Richard C. Blish, II (M’82–SM’02) received the B.S. degree in physics and the Ph.D. degree in materials science from Caltech, Pasadena, CA, in 1963 and 1967, respectively. He was with Bell Labs, Murray Hill, where he worked on the Picture Phone project for two years; Signetics, where he worked on analytical chemistry for 11 years; and Intel, where he was involved with package reliability for 15 years. He is currently with AMD, Sunnyvale, CA, where he is an AMD Fellow, working on reliability modeling for more than 11 years. He is the author of about 40 papers on a wide variety of reliability topics and the holder of 42 patents. Dr. Blish was a recipient of awards for paper quality from IRPS and ECTC. He was a General Chair and Board Chair of IRPS and the Chair of Sematech RTAB in 2000. He has also been an Editor of the IEEE TRANSACTIONS ON DEVICE AND MATERIALS RELIABILITY since its inception in 2001.

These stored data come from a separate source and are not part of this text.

Definition drive_recovery_replay (ts : TdmaTime) : MM unit :=
  s ← gets mw_mm;
  if negb (is_some (mm_recovery s)) || bool_decide (mm_recovery_pending s = []) then mret tt
  else
    let frame := Z.quot (to_int ts) 4 in
    if bool_decide (mm_recovery_last_frame s = Some frame) then mret tt
    else
      modify_mm (set_last_frame (Some frame));;
      replay_loop (min (Z.to_nat (cr_replay_per_frame (mc_recovery (mm_config s)))) (length (mm_recovery_pending s))).

Definition maybe_reactive_recovery (issi : Z) : MM unit :=
  s ← gets mw_mm;
  if client_is_known issi (mm_client_mgr s) then mret tt
  else if is_some (mm_recovery_attempts s !! issi) then mret tt
  else
    let cfg := mm_config s in
    let rec := mc_recovery cfg in
    if negb (cr_reactive_enabled rec) then mret tt
    else
      let permitted := is_issi_allowed (mc_security cfg) issi &&
        (bool_decide (cr_issi_allowlist rec = []) || bool_decide (issi ∈ cr_issi_allowlist rec)) in
      if negb permitted then mret tt
      else
        let cooldown := (cr_reactive_cooldown_secs rec * SECOND)%Z in
        let now := env_now env in
        if match mm_reactive_recovery_cooldown s !! issi with
           | Some last => (duration_since now last <? cooldown)%Z | None => false end then mret tt
        else
          (if REACTIVE_RECOVERY_COOLDOWN_CAP <=? size (mm_reactive_recovery_cooldown s) then
             modify_mm (λ s, set_cooldown
               (filter (λ p : Z * Z, (duration_since now p.2 < cooldown)%Z) (mm_reactive_recovery_cooldown s)) s)
           else mret tt);;
          modify_mm (λ s, set_cooldown (<[issi := now]> (mm_reactive_recovery_cooldown s)) s);;
          send_d_location_update_command issi 0.

Definition subscriber_update (dest : TetraEntity) (issi : Z) (groups : list Z) (action : BrewSubscriberAction) : SapMsg :=
  mkSapMsg ControlSap Mm dest (SmMmSubscriberUpdate (mkSubscriberUpdate issi groups action)).

Definition emit_subscriber_update (issi : Z) (groups : list Z) (action : BrewSubscriberAction) : MM unit :=
  cfg ← config;
  (if is_some (mc_brew cfg) then
     let brew_groups := filter (λ gssi, is_brew_gssi_routable cfg gssi = true) groups in
     let should_send := match action with
       | BrewSubscriberAction_Register | BrewSubscriberAction_Deregister => is_brew_issi_routable cfg issi
       | BrewSubscriberAction_Affiliate | BrewSubscriberAction_Deaffiliate => negb (bool_decide (brew_groups = []))
       end in
     if should_send then push_back (subscriber_update Brew issi brew_groups action) else mret tt
   else mret tt);;
  push_back (subscriber_update Cmce issi groups action).

Definition issi_allowed (issi : Z) : MM bool :=
  w ← get; mret (allows (mc_security (mm_config (mw_mm w))) issi (st_issi_whitelist_override (mw_state w))).

Definition teardown_authorized (issi handle : Z) : MM bool :=
  s ← gets mw_mm;
  mret (if negb (cs_honour_unauthenticated_detach (mc_security (mm_config s))) then false
        else is_registered_on_handle issi handle (mm_client_mgr s)).

Definition call_protected_issis : MM (gset Z) := gets (λ w, dom (st_active_call_ts (mw_state w))).

(** [self.client_mgr.get_client_by_issi(issi).map(|c| c.groups..collect()).unwrap_or_default()] *)
Definition client_groups (issi : Z) : MM (list Z) :=
  c ← client_mgr; mret (match get_client_by_issi issi c with Some p => env_groups env (groups p) | None => [] end).

Definition emit_group_snapshots (issi : Z) : MM unit :=
  r ← subscribers;
  emit (MsGroupsSnapshot issi (attached_groups_of issi r));;
  emit (MsGroupCatalogSnapshot issi (device_groups_of issi r)).

Definition emit_dgna_status (issi gssi : Z) (attach accepted : bool) : MM unit :=
  emit (DgnaStatus issi gssi attach accepted).

Definition publish_monitoring_windows : MM unit :=
  c ← client_mgr;
  modify_state (λ s, mkStackState (st_subscribers s) (st_issi_whitelist_override s) (st_active_call_ts s)
    (foldl (λ m '(issi, frame, mframe, cycle_len), <[issi := (frame, mframe, cycle_len)]> m) ∅
      (ee_monitoring_windows (snd <$> env_clients env (clients c))))).

(** [deaffiliate] every group of a list. *)
Definition deaffiliate_all (issi : Z) (gs : list Z) : MM unit :=
  modify_subscribers (λ r, foldl (λ r gssi, deaffiliate issi gssi r) r gs).
Definition affiliate_all (issi : Z) (gs : list Z) : MM unit :=
  modify_subscribers (λ r, foldl (λ r gssi, affiliate issi gssi r) r gs).

(** * Received PDUs *)

(** [T::from_bitbuf(&mut prim.sdu)], an error being logged. *)
Definition parse {A} (from_bitbuf : B A) (sdu : BitBuffer) : MM (option A) :=
  match from_bitbuf sdu with Ok a _ => mret (Some a) | Err _ _ => mret None | Panic => panic end.

(** The teardown shared by U-ITSI-DETACH and a migrating location update. *)
Definition release_client (issi : Z) : MM unit :=
  detached ← run_clients (remove_client issi);
  match detached with
  | Some client =>
      modify_subscribers (deregister issi);;
      (if decide (groups client = ∅) then mret tt
       else emit_subscriber_update issi (env_groups env (groups client)) BrewSubscriberAction_Deaffiliate);;
      emit_subscriber_update issi [] BrewSubscriberAction_Deregister
  | None => mret tt
  end.

Definition rx_u_itsi_detach (prim : LmmMleUnitdataInd) : MM unit :=
  o ← parse u_itsi_detach_from_bitbuf (lmmi_sdu prim);
  match o with
  | None => mret tt
  | Some _ =>
      let issi := ssi (lmmi_received_address prim) in
      allowed ← issi_allowed issi;
      if negb allowed then mret tt
      else
        authorized ← teardown_authorized issi (lmmi_handle prim);
        if negb authorized then mret tt
        else release_client issi;; recovery_mark_dirty
  end.

(** One group of a request; [aff] and [deaff] collect the changed groups. *)
Definition attach_detach_group (issi : Z) (giu : GroupIdentityUplink)
    (acc : list GroupIdentityDownlink * list Z * list Z) : MM (list GroupIdentityDownlink * list Z * list Z) :=
  let '(accepted, aff, deaff) := acc in
  match giu_gssi giu with
  | None => mret acc
  | Some gssi =>
      if is_some (giu_vgssi giu) || is_some (giu_address_extension giu) then mret acc
      else match giu_detachment_uplink giu with
      | Some detachment =>
          r ← try_clients (client_group_attach issi gssi false);
          match r with
          | inl changed =>
              (if (changed : bool) then modify_subscribers (deaffiliate issi gssi) else mret tt);;
              mret (accepted ++ [detached_gid detachment gssi], aff, if (changed : bool) then deaff ++ [gssi] else deaff)
          | inr _ => mret acc
          end
      | None =>
          r ← try_clients (client_group_attach issi gssi true);
          match r with
          | inl changed =>
              (if (changed : bool) then modify_subscribers (affiliate issi gssi) else mret tt);;
              mret (accepted ++ [attached_gid (default 0%Z (giu_class_of_usage giu)) gssi],
                if (changed : bool) then aff ++ [gssi] else aff, deaff)
          | inr _ => mret acc
          end
      end
  end.

Fixpoint attach_detach_loop (issi : Z) (giu_vec : list GroupIdentityUplink)
    (acc : list GroupIdentityDownlink * list Z * list Z) : MM (list GroupIdentityDownlink * list Z * list Z) :=
  match giu_vec with
  | [] => mret acc
  | giu :: giu_vec => acc ← attach_detach_group issi giu acc; attach_detach_loop issi giu_vec acc
  end.

Definition try_attach_detach_groups (issi : Z) (giu_vec : list GroupIdentityUplink) : MM (list GroupIdentityDownlink) :=
  '(accepted, aff, deaff) ← attach_detach_loop issi giu_vec ([], [], []);
  (if decide (aff = []) then mret tt else emit_subscriber_update issi aff BrewSubscriberAction_Affiliate);;
  (if decide (deaff = []) then mret tt else emit_subscriber_update issi deaff BrewSubscriberAction_Deaffiliate);;
  emit_group_snapshots issi;;
  mret accepted.

Definition is_migrating (t : LocationUpdateType) : bool :=
  match t with
  | LocationUpdateType_MigratingLocationUpdating | LocationUpdateType_ServiceRestorationMigratingLocationUpdating => true
  | _ => false
  end.

Definition feature_check_u_location_update_demand (pdu : ULocationUpdateDemand) : bool :=
  negb match u_location_update_demand_location_update_type pdu with
    | LocationUpdateType_MigratingLocationUpdating | LocationUpdateType_DisabledMsUpdating => true | _ => false end &&
  negb (u_location_update_demand_request_to_append_la pdu) &&
  negb (u_location_update_demand_cipher_control pdu) &&
  negb (is_some (u_location_update_demand_ciphering_parameters pdu)).

Definition is_itsi_attach (t : LocationUpdateType) : bool :=
  match t with LocationUpdateType_ItsiAttach => true | _ => false end.

(** The stored groups are dropped ([client_detach_all_groups], the deaffiliations and
    their update), in both handlers that replace them; [false]: unknown terminal. *)
Definition drop_groups (issi : Z) : MM bool :=
  prior_groups ← client_groups issi;
  r ← try_clients (client_detach_all_groups issi);
  match r with
  | inl _ =>
      (if decide (prior_groups = []) then mret tt
       else deaffiliate_all issi prior_groups;; emit_subscriber_update issi prior_groups BrewSubscriberAction_Deaffiliate);;
      mret true
  | inr _ => mret false
  end.

(** The end of [rx_u_location_update_demand]: groups, class of MS and the answer. *)
Definition demand_groups (issi : Z) (gild : GroupIdentityLocationDemand) : MM GroupIdentityLocationAccept :=
  (if (group_identity_location_demand_group_identity_attach_detach_mode gild =? 1)%Z then
     _ ← drop_groups issi; mret tt
   else mret tt);;
  accepted_groups ← match group_identity_location_demand_group_identity_uplink gild with
    | Some giu => accepted ← try_attach_detach_groups issi giu; mret (Some accepted)
    | None => mret None
    end;
  mret (mkGroupIdentityLocationAccept 0 accepted_groups).

(** Stored groups are affiliated again when a known terminal reports none. *)
Definition reaffiliate_stored (issi : Z) : MM unit :=
  stored_groups ← client_groups issi;
  if decide (stored_groups = []) then mret tt
  else
    affiliate_all issi stored_groups;;
    emit_subscriber_update issi stored_groups BrewSubscriberAction_Affiliate;;
    emit_group_snapshots issi.

Definition accept_pdu (periodic_secs : Z) (issi : Z) (pdu : ULocationUpdateDemand) (esi : option EnergySavingInformation)
    (gila : option GroupIdentityLocationAccept) : DLocationUpdateAccept :=
  let update_type := u_location_update_demand_location_update_type pdu in
  let accept_type := if (0 <? periodic_secs)%Z && negb (is_itsi_attach update_type)
    then LocationUpdateType_PeriodicLocationUpdating else update_type in
  let scch_info := u_location_update_demand_class_of_ms pdu ≫= λ c,
    if clch_needed c || common_scch c then Some 1%Z else None in
  mkDLocationUpdateAccept accept_type (Some issi) None None esi scch_info None None gila None None None None None.

(** From the registration on; [esi] is the granted energy economy. *)
Definition complete_registration (issi handle : Z) (pdu : ULocationUpdateDemand) (esi : option EnergySavingInformation)
    (is_new : bool) : MM unit :=
  modify_clients (set_client_handle issi handle);;
  _ ← try_clients (set_client_energy_saving_mode issi (default StayAlive (esi_mode <$> esi)));
  _ ← try_clients (set_client_monitoring_window issi (esi ≫= esi_frame_number) (esi ≫= esi_multiframe_number));
  gila ← match u_location_update_demand_group_identity_location_demand pdu with
    | Some gild => gila ← demand_groups issi gild; mret (Some gila)
    | None => mret None
    end;
  let has_groups := is_some (u_location_update_demand_group_identity_location_demand pdu) in
  (if negb is_new && negb has_groups then reaffiliate_stored issi else mret tt);;
  _ ← try_clients (set_client_class_of_ms issi (u_location_update_demand_class_of_ms pdu));
  modify_clients (reset_registration_timer (env_now env) issi);;
  recovery_mark_dirty;;
  cfg ← config;
  send_pdu 34 (d_location_update_accept_to_bitbuf (accept_pdu (mc_periodic_registration_secs cfg) issi pdu esi gila))
    handle issi;;
  if is_new && negb (is_itsi_attach (u_location_update_demand_location_update_type pdu)) && negb has_groups
  then send_d_location_update_command issi handle else mret tt.

(** Registration or update of the client; [false] stops the handler. *)
Definition register_terminal (issi : Z) (pdu : ULocationUpdateDemand) (is_new : bool) : MM bool :=
  r ← subscribers;
  let was_dropped := negb is_new && negb (is_registered issi r) in
  (if negb is_new then modify_clients (reset_registration_timer (env_now env) issi) else mret tt);;
  let attaching := is_itsi_attach (u_location_update_demand_location_update_type pdu) in
  let needs_brew_register := is_new || (negb is_new && attaching) || was_dropped in
  ok ← (if is_new then
          r ← try_clients (try_register_client (env_now env) issi true);
          match r with inl _ => modify_subscribers (register issi);; mret true | inr _ => mret false end
        else
          r ← try_clients (set_client_state issi Attached);
          match r with inl _ => mret true | inr _ => mret false end);
  if negb ok then mret false
  else
    (if was_dropped then modify_subscribers (register issi);; emit (MsRegistration issi) else mret tt);;
    (if needs_brew_register then emit_subscriber_update issi [] BrewSubscriberAction_Register else mret tt);;
    mret true.

(** The eviction before a new terminal is registered. *)
Definition make_room : MM unit :=
  protected ← call_protected_issis;
  c ← client_mgr;
  evicted ← run_clients (enforce_client_cap (snd <$> env_clients env (clients c)) protected);
  for_each evicted (λ ssi,
    modify_subscribers (deregister ssi);; emit_subscriber_update ssi [] BrewSubscriberAction_Deregister).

Gene Daszko received the B.S. degree in chemistry from Michigan State University, East Lansing, in 1974 and the M.B.A. degree in management from the University of Minnesota, Minneapolis-St.Paul, in 1980. From 1974 to 1985, he was with National Semiconductor, Honeywell SSEC, and Xicor, where he held various process engineering positions and worked on sustaining production engineering and process development of advanced CMOS wafer fabrication processes. From 1984 to 1994, he was with Xicor and SanDisk, where he took a variety of product engineering and quality and reliability (Q&R) engineering management roles and set up the overall quality system. Since 1994, he has been with AMD/Spansion, Sunnyvale, CA, where he supports the Flash memory product line in various product and Q&R engineering management positions. He is currently the Director of Customer Quality Engineering, where he works closely with numerous customers to study and characterize the quality and reliability of Flash products for numerous customer applications.